Álvarez, El Pisamierda, tenía la desdicha de hacer lo que su poco elaborado apodo indicaba, por lo menos dos veces por semana. No entiendo muy bien cómo le pasaba, pero era una constante comprobable en el tiempo como el crecimiento poblacional de Mozambique. O una ley física.
Los días que la desgracia no ocurría era muy agradable verlo, siempre dejaba una estela de buena onda. Pero cuando pasaba, la estela era otra. Tardábamos unos segundos, a veces minutos, en darnos cuenta si ese día de camino al banco desde su Almagro natal había pisado caca de perro o no. A veces pisaba caca muy vieja y el olor era casi imperceptible, otras era inaguantable. Siempre intentaba limpiarse, pero ineludiblemente algo quedaba y parecía concentrar toda la hediondez de lo que había removido.
Cuando entré en confianza, cada vez que lo veía venir le preguntaba "¿Y, Álvarez? ¿Hoy pisamos o no pisamos?". En general, su respuesta venía acompañada de un gesto triste. "Hoy pisé". Cuando no, le dedicábamos algunas hurras y le preparábamos un café.
Recibió muchas opiniones. Le aconsejaron comprar zapatos con suela lisa, para que no se le metiera entre las diagonales, hecho por demás desafortunado porque cuesta mucho más sacarla. Pero argumentó que necesitaba ese tipo de suela porque con la lisa se resbalaba.
También le propusieron que tuviera un par de zapatos suplente (limpio) en la oficina para que, en caso de ocurrir lo inevitable, tuviera una segunda oportunidad en su día laboral. Y acá viene lo increíble de esta historia: cuando se cambiaba el par ensuciado, al salir a almorzar volvía a sufrir su karma. Le pasó varias veces, Muchas. Demasiadas. Con lo raro que es encontrar perros o sus deshechos en el microcentro...

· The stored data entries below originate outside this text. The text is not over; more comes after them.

(** C24: Wait, on its three branches: the caller gets the number and the status of
    its first child that has exited, whose entry becomes free; if none has
    exited it is parked, nothing else changes; if it has no child it is told
    [NO_TASK] and -1. All other entries stay as they are. *)
Theorem wait_spec mbuf mw st :
  let p := source mw in let t := proc_table (kern st) in let la := la_of (kern st) p (p_msg (t p)) in
  mm_runs mbuf (kern st) -> asking t p -> bytes_ok (fmem st) -> disjoint_msgs la mbuf ->
  (forall i, 0 <= i < NR_ALL -> -2147483648 <= exit_status (t i) < 2147483648) ->
  exists st', do_wait mbuf mw st = Ok tt st' /\ disk st' = disk st /\
    let t' := proc_table (kern st') in let r := msg_at (fmem st') la in
    (forall c, find_first (exited_child t p) (Z.to_nat NR_ALL) 0 = Some c ->
       p_flags (t' p) = 0 /\ PID r = c /\ STATUS r = exit_status (t c) /\ p_flags (t' c) = FREE_SLOT /\
       forall i, i <> p -> i <> c -> t' i = t i) /\
    ((forall i, 0 <= i < NR_ALL -> exited_child t p i = false) ->
       (forall i, i <> p -> t' i = t i) /\
       ((exists i, 0 <= i < NR_ALL /\ p_parent (t i) = p) -> parked t' p /\ fmem st' = fmem st) /\
       ((forall i, 0 <= i < NR_ALL -> p_parent (t i) <> p) ->
          p_flags (t' p) = 0 /\ PID r = NO_TASK /\ STATUS r = -1)).
Proof.
  intros p t la Hmm Ha Hb Hd Hst. eexists. split; [apply do_wait_run; done|]. split; [done|].
  fold p t. cbn [kern set_kern]. unfold fmem. cbn [kern set_kern]. split.
  - intros c Ec. rewrite Ec. apply find_first_Some in Ec as (Hr & Hf & _).
    change (Z.of_nat (Z.to_nat NR_ALL)) with NR_ALL in Hr.
    assert (Hcp : c <> p).
    { intros ->. unfold exited_child in Hf. rewrite (as_flags _ _ Ha) in Hf. by rewrite andb_false_r in Hf. }
    destruct (waited_reap mbuf p c (if find_first (child t p) (Z.to_nat NR_ALL) 0 then true else false) (kern st)
      Hb ltac:(lia) Hd (Hst c ltac:(lia))) as [Et Em].
    fold t in Et, Em. fold la in Em. set (k' := waited mbuf p _ _ _) in *. clearbody k'.
    rewrite Em, !Et, (decide_False (P := p = c)), !decide_True by congruence.
    split; [by apply woken_flags|]. repeat (split; [reflexivity|]). intros i H1 H2. by rewrite Et, !decide_False.
  - intros Hno. replace (find_first (exited_child t p) _ 0) with (@None Z).
    2: { symmetry. apply find_first_None. intros i Hi. apply Hno. clia. }
    destruct (find_first (child t p) _ 0) as [i|] eqn:Ei.
    + apply find_first_Some in Ei as (Hr & Hf & _). unfold child in Hf. zbool.
      split; [intros j Hj; by apply upd_ne|]. split; [intros _; split; [by apply parking_parked|reflexivity]|].
      intros Hc. exfalso. apply (Hc i); [clia|done].
    + destruct (waited_no_child mbuf p (kern st) Hb Hd) as [Et Em].
      fold t in Et, Em. fold la in Em. set (k' := waited mbuf p _ _ _) in *. clearbody k'.
      split; [intros j Hj; by rewrite Et, decide_False|]. split.
      * intros (i & Hi & Hpi). exfalso. pose proof (proj1 (find_first_None _ _ _) Ei i) as H.
        unfold child in H. rewrite Hpi, Z.eqb_refl in H. specialize (H ltac:(clia)). discriminate H.
      * intros _. rewrite Em, Et, decide_True by done. split; [by apply woken_flags|]. split; reflexivity.
Qed.

(* ===== verification/FsWitness.v ===== *)
(** * Concrete instances of the theorems on files and text

    [f0] is the root file system on a blank disk after [init_fs]; [f1] is [f0] after
    process INIT has created the file "/foo". *)
From Stdlib Require Import String.
From S2P Require Import Prelude Const CLib Protect Proc Sys Fs FsOps FsInit FsLem FsRw.
From S2P Require Import Sched Ipc IpcInv IpcStep IpcRun IpcFrame IpcThm IpcSpec Boot.
From S2P Require Import Witness.

(** ** The invariant of the file system, decided on a state *)

Definition live_b (st : sys) (x : Z) : bool := negb (i_cnt (inode_table st x) =? 0).
Definition mounted_b (st : sys) : bool :=
  let s := super_blocks st 0 in
  (sb_dev s =? ROOT_DEV) && (nr_imap_sects s =? 1) && (1 <=? nr_smap_sects s) &&
  (nr_smap_sects s <=? 1024) && (n_1st_sect s =? 3 + nr_smap_sects s + 256) &&
  (0 <=? root_inode st) && (root_inode st <? NR_INODE).
Definition entry_b (st : sys) (x : Z) : bool :=
  let i := inode_table st x in
  if live_b st x then
    (0 <? i_cnt i) && (i_dev i =? ROOT_DEV) && (1 <=? i_num i) && (i_num i <=? 4096) &&
    bool_decide (disk_words i = disk_inode (rdisk st) (super_blocks st 0) (i_num i)) &&
    forallb (fun y => negb (live_b st y) || negb (i_num (inode_table st y) =? i_num i) || (x =? y))
      (seqZ 0 NR_INODE)
  else true.
Definition fs_inv_b (st : sys) : bool :=
  mounted_b st && forallb (entry_b st) (seqZ 0 NR_INODE) &&
  live_b st (root_inode st) && (i_num (inode_table st (root_inode st)) =? ROOT_INODE).

Lemma forallb_seqZ f n x : forallb f (seqZ 0 n) = true -> 0 <= x < n -> f x = true.
Proof.
  intros H Hx. rewrite forallb_forall in H. apply H, list_elem_of_In, elem_of_seqZ. lia.
Qed.
Lemma live_b_iff st x : live_b st x = true <-> live (inode_table st) x.
Proof. unfold live_b, live. rewrite negb_true_iff, Z.eqb_neq. done. Qed.

Lemma mounted_b_sound st : mounted_b st = true -> mounted st.
Proof. unfold mounted_b. intros H. zbool. split; lia. Qed.

Lemma fs_inv_b_sound st : fs_inv_b st = true -> fs_inv st.
Proof.
  unfold fs_inv_b. rewrite !andb_true_iff, live_b_iff, Z.eqb_eq. intros [[[Hm He] Hl] Hr].
  assert (Hx : forall x, 0 <= x < NR_INODE -> live (inode_table st) x ->
    (0 < i_cnt (inode_table st x) /\ i_dev (inode_table st x) = ROOT_DEV /\ nr_ok (i_num (inode_table st x))) /\
    disk_words (inode_table st x) = disk_inode (rdisk st) (super_blocks st 0) (i_num (inode_table st x)) /\
    forall y, 0 <= y < NR_INODE -> live (inode_table st) y ->
      i_num (inode_table st y) = i_num (inode_table st x) -> x = y).
  { intros x Hx Hlx. pose proof (forallb_seqZ _ _ x He Hx) as H. unfold entry_b in H.
    rewrite (proj2 (live_b_iff st x) Hlx), !andb_true_iff, bool_decide_eq_true in H.
    destruct H as [[[[[H1 H2] H3] H4] H5] H6]. apply Z.ltb_lt in H1. apply Z.eqb_eq in H2.
    apply Z.leb_le in H3, H4. split; [done|]. split; [done|].
    intros y Hy Hly E. pose proof (forallb_seqZ _ _ y H6 Hy) as H. simpl in H.
    rewrite (proj2 (live_b_iff st y) Hly), E, Z.eqb_refl in H. simpl in H. by apply Z.eqb_eq in H. }
  split.
  - by apply mounted_b_sound.
  - intros x H1 H2. by destruct (Hx x H1 H2).
  - intros x y H1 H2 H3 H4 E. destruct (Hx x H1 H3) as (_ & _ & H). by apply H.
  - intros x H1 H2. by destruct (Hx x H1 H2) as (_ & ? & _).
  - done.
Qed.

(** ** A disk of 40000 sectors *)

Definition fk : kstate := set_memory (put_bytes 0x100000 (bytes_of "/foo" ++ [0]) (fun _ => 0)) k0.
Definition blank : sys :=
  mkSys fk (fun _ => zero_fd) (fun _ => zero_inode) (fun _ => zero_sb) zero_sb 0
    (fun _ => mkDev (fun _ => 0) 40000).
Definition f0 : sys := after (init_fs blank) blank.

Definition no_driver : Z -> MESSAGE -> M sys MESSAGE := fun _ _ => stop HBlock.
Definition open_msg : MESSAGE := mkMsg INIT OPEN (Z.lor O_CREAT O_RDWR) 4 0 0 0 0 0x100000 0.
Definition f1 : sys := after (do_open no_driver INIT open_msg f0) f0.

Lemma f0_inv : fs_inv f0.
Proof. apply fs_inv_b_sound. vm_compute. reflexivity. Qed.
Lemma f1_inv : fs_inv f1.
Proof. apply fs_inv_b_sound. vm_compute. reflexivity. Qed.

Lemma f1_regular : regular (inode_table f1 1).
Proof. split; vm_compute; first [reflexivity|split; discriminate|discriminate]. Qed.
Lemma f1_open : open_file f1 INIT 0 0 1.
Proof. split; first [clia | vm_compute; first [reflexivity|split; [discriminate|reflexivity]|discriminate]]. Qed.
Lemma f1_flat : flat (kern f1).
Proof.
  intros i Hi. apply Z.eqb_eq. revert i Hi.
  assert (H : forallb (fun i => seg_linear (ldts (proc_table (kern f1) i) INDEX_LDT_RW) =? 0)
    (seqZ 0 (NR_TASKS + NR_NATIVE_PROCS)) = true) by (vm_compute; reflexivity).
  intros i. apply (forallb_seqZ _ _ i H).
Qed.

Definition write_msg : MESSAGE := mkMsg INIT WRITE 0 600 0 0 0 0 0 0x100000.
Definition seek_msg : MESSAGE := mkMsg INIT LSEEK 0 0 SEEK_SET 0 0 0 0 0.
Definition read_msg : MESSAGE := mkMsg INIT READ 0 600 0 0 0 0 0 0x200000.

(** comparisons of numbers, by evaluation *)
Ltac num := vm_compute; first [reflexivity | discriminate | split; first [reflexivity | discriminate]].

Lemma f1_write : rw_request f1 INIT 0 0 1 write_msg 600 0x100000.
Proof. split; [apply f1_open|apply f1_regular|apply f1_flat|num..|left; num]. Qed.
Lemma f1_read : rw_request f1 INIT 0 0 1 read_msg 600 0x200000.
Proof. split; [apply f1_open|apply f1_regular|apply f1_flat|num..|left; num]. Qed.

(** ** The instances *)

Lemma get_inode_spec_witness :
  exists x st', get_inode ROOT_DEV 5 f1 = Ok x st' /\ got_inode f1 st' 5 x /\ fs_inv st'.
Proof.
  apply (get_inode_spec f1 5); [apply f1_inv|split; num|]. right. exists 2. split; [num|].
  vm_compute. intros H. by apply H.
Defined.

Lemma sync_inode_spec_witness :
  exists st', (modi 1 (set_i_size 7) ;; sync_inode 1) f1 = Ok tt st' /\
    disk_inode (rdisk st') (super_blocks f1 0) 6 = (I_REGULAR, 7, 2317, 2048).
Proof.
  destruct (sync_inode_spec f1 1 (set_i_size 7)) as (st' & E & _ & _ & _ & Hd & _);
    [apply f1_inv|num|num|num|num|num|repeat split; num|].
  exists st'. split; [exact E|exact Hd].
Defined.

Lemma read_spec_witness :
  exists st', do_rdwt no_driver INIT read_msg f1 = Ok (0, read_msg) st' /\
    inode_table st' = inode_table f1.
Proof.
  destruct (read_spec no_driver f1 INIT 0 0 1 read_msg 600 0x200000) as (st' & E & _ & _ & _ & Hi & _);
    [apply f1_read|reflexivity|num|num|].
  exists st'. split; [exact E|exact Hi].
Defined.


Lemma lseek_spec_witness :
  exists r st', do_lseek INIT seek_msg f1 = Ok r st' /\ r = 0.
Proof.
  destruct (lseek_spec f1 INIT 0 0 1 seek_msg) as (r & st' & E & _ & H & _);
    [apply f1_open|apply f1_regular|reflexivity|left; reflexivity|num|].
  exists r, st'. split; [exact E|].
  assert (Ht : seek_target SEEK_SET 0 (fd_pos (fd_table f1 0)) (i_size (inode_table f1 1)) = 0) by reflexivity.
  assert (Hn : i_nr_sects (inode_table f1 1) = 2048) by num.
  change (0 <= seek_target SEEK_SET 0 (fd_pos (fd_table f1 0)) (i_size (inode_table f1 1))
            < i_nr_sects (inode_table f1 1) * SECTOR_SIZE ->
          r = seek_target SEEK_SET 0 (fd_pos (fd_table f1 0)) (i_size (inode_table f1 1))) in H.
  rewrite Ht, Hn in H. apply H. clia.
Defined.

Lemma write_read_roundtrip_witness :
  exists st', (do_rdwt no_driver INIT write_msg ;; do_lseek INIT seek_msg ;; do_rdwt no_driver INIT read_msg) f1
      = Ok (600, read_msg) st' /\
    forall i, 0 <= i < 600 -> fmem st' (0x200000 + i) = fmem f1 (0x100000 + i).
Proof.
  apply (write_read_roundtrip no_driver f1 INIT 0 0 1 write_msg seek_msg read_msg 600 0x100000 0x200000);
    [apply f1_write|reflexivity|apply f1_inv|num|num|num|num|num|reflexivity..|num|num|left; num].
Defined.

(** "n=%d %s" with 42 and "ok" *)
Definition fmt_mem : mem :=
  put_bytes 0x1000 (bytes_of "n=%d %s" ++ [0]) (put_bytes 0x2000 (bytes_of "ok" ++ [0])
    (put_words 0x3000 [42; 0x2000] (fun _ => 0))).

Lemma number_text_roundtrip_witness : parse_num 10 (decimal 1234) = 1234.
Proof. apply (number_text_roundtrip 1234). lia. Defined.
(** * Karaf feature and repository modules: a shallow embedding

    The two Ansible modules [karaf_feature.py] and [karaf_repo.py] drive the
    Karaf console through its command line client.  They are embedded here
    as functions in a small monad that threads the managed host (the
    answers of [module.run_command]) and records every external action in
    a trace; [module.fail_json], [module.exit_json] and Python exceptions
    are the terminal outcomes of that monad. *)

From Stdlib Require Import ZArith Ascii String.
From stdpp Require Import gmap strings list fin_maps.

Local Open Scope string_scope.

(** ** Python string primitives *)

Module Py.

(** The characters [str.split()] and [str.strip()] treat as whitespace
    on byte strings: space, tab, newline, vertical tab, form feed and
    carriage return. *)
Definition is_space (c : ascii) : bool :=
  let n := nat_of_ascii c in
  Nat.eqb n 32 || (Nat.leb 9 n && Nat.leb n 13).

Definition newline : ascii := ascii_of_nat 10.
Definition dquote : string := String (ascii_of_nat 34) "".

(** Truthiness of a string: [if s:] holds for a non-empty string. *)
Definition truthy (s : string) : bool :=
  match s with "" => false | String _ _ => true end.

(** [s.split(sep)] for a single character separator: every occurrence
    of [sep] ends a field, so the result is never empty. *)
Fixpoint split_on (sep : ascii) (s : string) : list string :=
  match s with
  | "" => [""]
  | String c s' =>
      if Ascii.eqb c sep then "" :: split_on sep s'
      else match split_on sep s' with
           | [] => [String c ""]
           | f :: fs => String c f :: fs
           end
  end.

(** [s.split()]: scan the string, collect the characters of the current
    token in [cur], emit the token at each whitespace character; runs of
    whitespace produce no empty token. *)
Fixpoint split_go (cur : string) (s : string) : list string :=
  match s with
  | "" => if truthy cur then [cur] else []
  | String c s' =>
      if is_space c
      then (if truthy cur then cur :: split_go "" s' else split_go "" s')
      else split_go (cur +:+ String c "") s'
  end.

Definition split (s : string) : list string := split_go "" s.

Fixpoint lstrip (s : string) : string :=
  match s with
  | "" => ""
  | String c s' => if is_space c then lstrip s' else s
  end.

Fixpoint rstrip (s : string) : string :=
  match s with
  | "" => ""
  | String c s' =>
      match rstrip s' with
      | "" => if is_space c then "" else String c ""
      | r => String c r
      end
  end.

(** [s.strip()] *)
Definition strip (s : string) : string := rstrip (lstrip s).

(** [s.replace(a, b)] for single characters [a] and [b]. *)
Fixpoint replace (a b : ascii) (s : string) : string :=
  match s with
  | "" => ""
  | String c s' => String (if Ascii.eqb c a then b else c) (replace a b s')
  end.

(** [s.index(sub)]: the first position at which [sub] occurs, [None]
    where Python raises [ValueError]. *)
Fixpoint index (sub s : string) : option nat :=
  if String.prefix sub s then Some 0
  else match s with
       | "" => None
       | String _ s' => option_map S (index sub s')
       end.

(** [sub in s] *)
Definition contains (sub s : string) : bool :=
  match index sub s with Some _ => true | None => false end.

(** [s[n:]] *)
Fixpoint slice_from (n : nat) (s : string) : string :=
  match n, s with
  | O, _ => s
  | S n', String _ s' => slice_from n' s'
  | S _, "" => ""
  end.

(** [l[i]] where the caller has checked the length. *)
Definition item (l : list string) (i : nat) : string := nth i l "".

(** Values that may be [None]: parameters with [default=None], and the
    value [check_client_bin_path] hands back. *)
Definition str_of (o : option string) : string :=
  match o with Some s => s | None => "None" end.

(** Values stored in the dictionaries given to [exit_json]. *)
Inductive pyval :=
| PBool (b : bool)
| PStr (s : string)
| PEmptyDict.

Definition kwargs := list (string * pyval).

(** [d[k]] on a constant table of strings, read at keys it holds. *)
Definition getitem (d : list (string * string)) (k : string) : string :=
  match List.find (fun kv => String.eqb (fst kv) k) d with
  | Some kv => snd kv
  | None => ""
  end.

End Py.

(** ** The managed host and the module runtime *)

(** What the modules observe of the machine they run on: the process
    primitive behind [module.run_command] (exit code, stdout, stderr, in a
    world that a command may change) and the two file system tests of
    [os.path]. *)
Class Host := {
  World : Type;
  run_command : string -> World -> (Z * string * string) * World;
  isfile : string -> bool;
  isdir : string -> bool
}.
(** C10: A batch is all or nothing, whatever fails.  When [put_batch] returns, the file has
    every row of the batch and the transaction is over; when it raises, for an argument that
    is no byte string or for any of its statements, no file has changed.  A loss of power
    afterwards finds the file as it could have been found before, or with the whole batch.
    (A process that is killed in the middle is a run in which every later statement is
    refused: it leaves the same files.) *)
Theorem batch_is_all_or_nothing s items s' r :
  idle s → put_batch items s = (s', r) →
  match r with
  | Ok _ =>
      ∃ l, as_rows items = Ok l ∧ idle s' ∧
           rows (its_file s') = foldl (λ d i, <[i.1 := i.2]> d) (rows (its_file s)) l
  | Raise _ => w_files s'.1 = w_files s.1
  end ∧
  ∀ tb, after_power_loss (its_file s') tb →
        after_power_loss (its_file s) tb ∨ (r = Ok tt ∧ tb = rows (its_file s')).
Proof.
  destruct s as [w e]. intros (c & Hc & Hp & Htx) Hrun. unfold put_batch, reads in Hrun.
  unfold bind at 1 in Hrun.
  destruct (as_rows items) as [l|x] eqn:Hrows.
  2: { injection Hrun as <- <-. split; [done|]. by left. }
  destruct l as [|i l].
  { injection Hrun as <- <-. split; [|by left]. exists []. split_and!; [done| |done]. by exists c. }
  unfold on_conn in Hrun. rewrite Hc in Hrun. cbn [fst snd] in Hrun.
  destruct ((begin ;;; upsert_or_rollback (i :: l) ;;; commit) (w, c)) as [[w' c'] r'] eqn:Hbatch.
  injection Hrun as <- <-.
  destruct (batch_transaction _ _ _ _ _ _ Htx Hbatch) as [Hp' Hr]. rewrite Hp in *.
  unfold its_file, file_of. cbn [fst snd _path]. destruct r' as [[]|x].
  - destruct Hr as [Htx' Hf]. rewrite Hf, lookup_insert_eq. cbn [default].
    split.
    + exists (i :: l). split_and!; [done|by exists c'|]. apply rows_add_commit.
    + intros tb [Ht|Ht]; [left; by left|]. cbn in Ht.
      apply elem_of_app in Ht as [Ht|Ht%list_elem_of_singleton]; [left; by right|right].
      split; [done|]. rewrite Ht. symmetry. apply rows_add_commit.
  - rewrite Hr. split; [done|]. by left.
Qed.
Fixpoint decode_locks (rows : list row) : result (list (bytes * Lock)) :=
  match rows with
  | [] => Ok []
  | (row_key, raw) :: rows =>
      let? (key, start_ts) := _split_version_key row_key in
      let? record := _decode_lock (Some raw) key start_ts in
      let? rest := decode_locks rows in
      Ok (match record with Some r => (key, r) :: rest | None => rest end)
  end.

Definition iter_locks e : result (list (bytes * Lock)) := decode_locks (e_scan e _LOCK [x05]).

(** The three older entry points, kept over lock records. *)
Definition set_write_intent e (now : Z) (key value : bytes) (start_ts : Z) : result E :=
  put_lock e key start_ts LockStatus.LOCKED key now value.

Definition get_write_intent e (key : bytes) (start_ts : Z) : result (option pyval) :=
  let? lock := get_lock e key start_ts in Ok (lk_value <$> lock).

Definition remove_write_intent e (key : bytes) (start_ts : Z) : result E :=
  remove_lock e key start_ts.

(** *** Snapshots *)

Definition rows_payload (rows : list row) : pyval :=
  PList (map (λ r : row, PList [PBytes r.1; PBytes r.2]) rows).

Definition dump e : result bytes := packb (rows_payload (e_scan e _ALL_START _ALL_END)).

(** [((bytes(key), bytes(value)) for key, value in rows)]: the pairs the generator yields
    before it raises, and what it raises if it does. *)
Fixpoint unpack_rows (rows : list pyval) : list row * option exn :=
  match rows with
  | [] => ([], None)
  | PList [k; v] :: rows =>
      match py_bytes k, py_bytes v with
      | Ok k, Ok v => let '(l, err) := unpack_rows rows in ((k, v) :: l, err)
      | Raise x, _ => ([], Some x)
      | _, Raise x => ([], Some x)
      end
  | PList _ :: _ => ([], Some ValueError)
  | _ :: _ => ([], Some TypeError)
  end.

(** [load]: unpack, empty the keyspace, write the rows back.  A row that cannot be read
    raises after the rows before it were written, as the dictionary engine's batch does. *)
Definition load (data : bytes) : M E unit := λ e,
  match (match data with [] => Ok (PList []) | _ => unpackb data end) with
  | Raise x => (e, Raise x)
  | Ok (PList rows) =>
      let '(items, err) := unpack_rows rows in
      let e' := e_put_batch (e_delete_range e _ALL_START _ALL_END) items in
      (e', match err with None => Ok tt | Some x => Raise x end)
  | Ok (PDict []) | Ok (PStr EmptyString) | Ok (PBytes []) =>
      (e_put_batch (e_delete_range e _ALL_START _ALL_END) [], Ok tt)
  | Ok _ => (e_delete_range e _ALL_START _ALL_END, Raise TypeError)
  end.

Definition clear e : E := e_delete_range e _ALL_START _ALL_END.

End storage.
End MVCCStorage.
Import MVCCStorage.

(** ** The encoding of a row *)

(** The key of the row of user key [k] at timestamp [ts] in namespace [ns]. *)
Definition row_key (ns : byte) (k : bytes) (ts : Z) : bytes := ns :: k ++ x00 :: be_bytes 8 ts.

Definition valid_ts (ts : Z) : Prop := 0 ≤ ts ≤ _MAX_TS.

Lemma valid_ts_256 ts : valid_ts ts ↔ 0 ≤ ts < 256 ^ Z.of_nat 8.
Proof. unfold valid_ts, _MAX_TS. lia. Qed.

Lemma ts_bytes_valid ts : valid_ts ts → _ts_bytes ts = Ok (be_bytes 8 ts).
Proof.
  intros [H1 H2]. unfold _ts_bytes. apply Z.leb_le in H1, H2. by rewrite H1, H2.
Qed.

Le recomedaron visitar a una desatanudos. Fue, pero al analizar su situación, la pitonisa se persignó y lamentó no poder ayudarlo. Su destino -dijo- estaba sellado y lo único que le quedaba por hacer era mirar constantemente hacia abajo para evitar el triste encuentro entre su zapato y la caca. Y rezar. Rezar todos los días.
Una mañana de junio del '97, cuando se dirigía al subte junto a su compañero Rodríguez, otro de los ordenanzas del banco, un Renault 18 gris lo agarró de lleno y terminó con su vida. Según nos contara su colega, Álvarez venía profundamente concentrado mirando la acera, el cordón de la vereda lo sorprendió y cuando quiso detenerse ya fue demasiado tarde, el auto pasó a alta velocidad el semáforo en amarillo y lo levantó a un metro y medio del piso. Dijo Rodríguez que al verlo yacente sobre la Avenida Medrano, pudo comprobar que las dos suelas de sus zapatos estaban impolutas, como nunca antes las había visto.